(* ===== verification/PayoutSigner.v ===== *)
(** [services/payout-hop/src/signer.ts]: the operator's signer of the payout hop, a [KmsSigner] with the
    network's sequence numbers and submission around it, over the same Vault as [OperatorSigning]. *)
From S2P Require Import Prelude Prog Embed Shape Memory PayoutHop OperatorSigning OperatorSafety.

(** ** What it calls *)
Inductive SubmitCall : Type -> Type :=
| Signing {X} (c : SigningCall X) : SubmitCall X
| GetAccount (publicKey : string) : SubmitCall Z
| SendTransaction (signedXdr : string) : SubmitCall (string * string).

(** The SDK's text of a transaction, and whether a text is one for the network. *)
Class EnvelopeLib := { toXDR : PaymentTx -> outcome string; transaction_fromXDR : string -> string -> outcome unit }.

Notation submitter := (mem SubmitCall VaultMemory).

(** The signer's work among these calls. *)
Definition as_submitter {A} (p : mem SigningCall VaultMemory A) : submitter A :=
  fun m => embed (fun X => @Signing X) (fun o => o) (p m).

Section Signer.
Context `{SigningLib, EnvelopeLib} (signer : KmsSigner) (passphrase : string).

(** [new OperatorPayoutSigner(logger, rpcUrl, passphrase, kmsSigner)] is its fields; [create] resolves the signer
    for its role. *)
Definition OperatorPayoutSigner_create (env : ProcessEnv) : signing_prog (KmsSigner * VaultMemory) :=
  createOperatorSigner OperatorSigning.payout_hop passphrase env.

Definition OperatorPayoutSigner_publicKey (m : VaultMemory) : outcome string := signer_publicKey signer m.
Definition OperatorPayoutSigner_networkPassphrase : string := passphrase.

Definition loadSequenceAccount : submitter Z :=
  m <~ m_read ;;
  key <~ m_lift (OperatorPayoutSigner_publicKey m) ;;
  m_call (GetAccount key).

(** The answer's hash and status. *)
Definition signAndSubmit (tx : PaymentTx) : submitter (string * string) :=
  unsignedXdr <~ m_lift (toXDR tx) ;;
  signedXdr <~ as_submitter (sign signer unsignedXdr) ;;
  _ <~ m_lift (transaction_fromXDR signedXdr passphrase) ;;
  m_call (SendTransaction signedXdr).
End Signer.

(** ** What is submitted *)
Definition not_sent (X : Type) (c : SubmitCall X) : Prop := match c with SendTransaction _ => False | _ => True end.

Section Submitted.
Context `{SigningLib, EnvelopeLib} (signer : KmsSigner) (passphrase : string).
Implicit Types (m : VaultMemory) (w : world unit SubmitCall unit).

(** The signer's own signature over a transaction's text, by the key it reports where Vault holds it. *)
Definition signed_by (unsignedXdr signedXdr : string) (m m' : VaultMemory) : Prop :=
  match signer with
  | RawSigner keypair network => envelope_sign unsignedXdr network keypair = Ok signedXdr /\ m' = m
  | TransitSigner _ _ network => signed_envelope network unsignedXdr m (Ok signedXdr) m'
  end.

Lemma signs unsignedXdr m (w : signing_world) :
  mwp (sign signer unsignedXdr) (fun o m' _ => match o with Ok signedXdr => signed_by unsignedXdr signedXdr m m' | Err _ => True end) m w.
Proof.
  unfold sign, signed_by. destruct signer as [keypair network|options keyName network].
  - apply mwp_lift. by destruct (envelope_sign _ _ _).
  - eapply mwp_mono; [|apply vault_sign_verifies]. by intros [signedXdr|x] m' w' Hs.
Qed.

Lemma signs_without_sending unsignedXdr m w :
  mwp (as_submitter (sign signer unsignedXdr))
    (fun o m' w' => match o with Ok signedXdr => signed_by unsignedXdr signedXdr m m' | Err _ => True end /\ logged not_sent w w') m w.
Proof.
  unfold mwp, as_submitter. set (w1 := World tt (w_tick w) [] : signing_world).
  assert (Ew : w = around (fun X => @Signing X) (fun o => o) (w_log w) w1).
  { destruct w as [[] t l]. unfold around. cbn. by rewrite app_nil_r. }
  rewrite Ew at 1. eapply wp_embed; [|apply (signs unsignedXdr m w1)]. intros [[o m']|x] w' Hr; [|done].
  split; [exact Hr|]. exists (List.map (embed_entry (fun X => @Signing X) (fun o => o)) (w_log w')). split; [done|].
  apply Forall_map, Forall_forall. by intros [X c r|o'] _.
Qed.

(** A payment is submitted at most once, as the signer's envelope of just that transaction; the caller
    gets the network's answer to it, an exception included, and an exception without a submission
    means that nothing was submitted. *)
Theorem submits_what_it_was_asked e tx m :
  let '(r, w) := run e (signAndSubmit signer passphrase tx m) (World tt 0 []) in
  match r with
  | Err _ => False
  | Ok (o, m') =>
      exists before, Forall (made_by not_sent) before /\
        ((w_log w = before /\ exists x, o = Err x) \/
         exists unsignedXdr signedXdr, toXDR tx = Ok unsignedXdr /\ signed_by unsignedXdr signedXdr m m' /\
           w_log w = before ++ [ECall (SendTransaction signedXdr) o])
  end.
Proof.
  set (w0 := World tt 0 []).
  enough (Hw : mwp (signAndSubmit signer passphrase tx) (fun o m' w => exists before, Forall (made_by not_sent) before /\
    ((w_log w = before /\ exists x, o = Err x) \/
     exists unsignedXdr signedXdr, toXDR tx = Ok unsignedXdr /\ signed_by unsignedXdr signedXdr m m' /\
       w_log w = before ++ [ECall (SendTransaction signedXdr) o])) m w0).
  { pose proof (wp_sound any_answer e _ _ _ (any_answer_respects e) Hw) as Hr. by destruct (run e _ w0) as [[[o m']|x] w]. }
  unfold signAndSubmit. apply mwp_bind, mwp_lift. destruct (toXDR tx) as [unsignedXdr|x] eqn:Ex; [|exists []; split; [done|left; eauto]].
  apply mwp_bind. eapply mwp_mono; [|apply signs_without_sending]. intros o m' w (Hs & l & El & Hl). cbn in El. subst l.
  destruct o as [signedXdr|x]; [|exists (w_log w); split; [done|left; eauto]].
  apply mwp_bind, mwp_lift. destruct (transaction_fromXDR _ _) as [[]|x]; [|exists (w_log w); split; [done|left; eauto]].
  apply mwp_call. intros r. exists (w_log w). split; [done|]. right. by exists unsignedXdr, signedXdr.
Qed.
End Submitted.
════
### Work task
Reproduce exactly the entries above, limited to the lines from the one with "apply Forall_map, Forall_forall." through the one with "set (w0 := World tt 0 []).", both included.

### Answer section
  apply Forall_map, Forall_forall. by intros [X c r|o'] _.
Qed.

(** A payment is submitted at most once, as the signer's envelope of just that transaction; the caller
    gets the network's answer to it, an exception included, and an exception without a submission
    means that nothing was submitted. *)
Theorem submits_what_it_was_asked e tx m :
  let '(r, w) := run e (signAndSubmit signer passphrase tx m) (World tt 0 []) in
  match r with
  | Err _ => False
  | Ok (o, m') =>
      exists before, Forall (made_by not_sent) before /\
        ((w_log w = before /\ exists x, o = Err x) \/
         exists unsignedXdr signedXdr, toXDR tx = Ok unsignedXdr /\ signed_by unsignedXdr signedXdr m m' /\
           w_log w = before ++ [ECall (SendTransaction signedXdr) o])
  end.
Proof.
  set (w0 := World tt 0 []).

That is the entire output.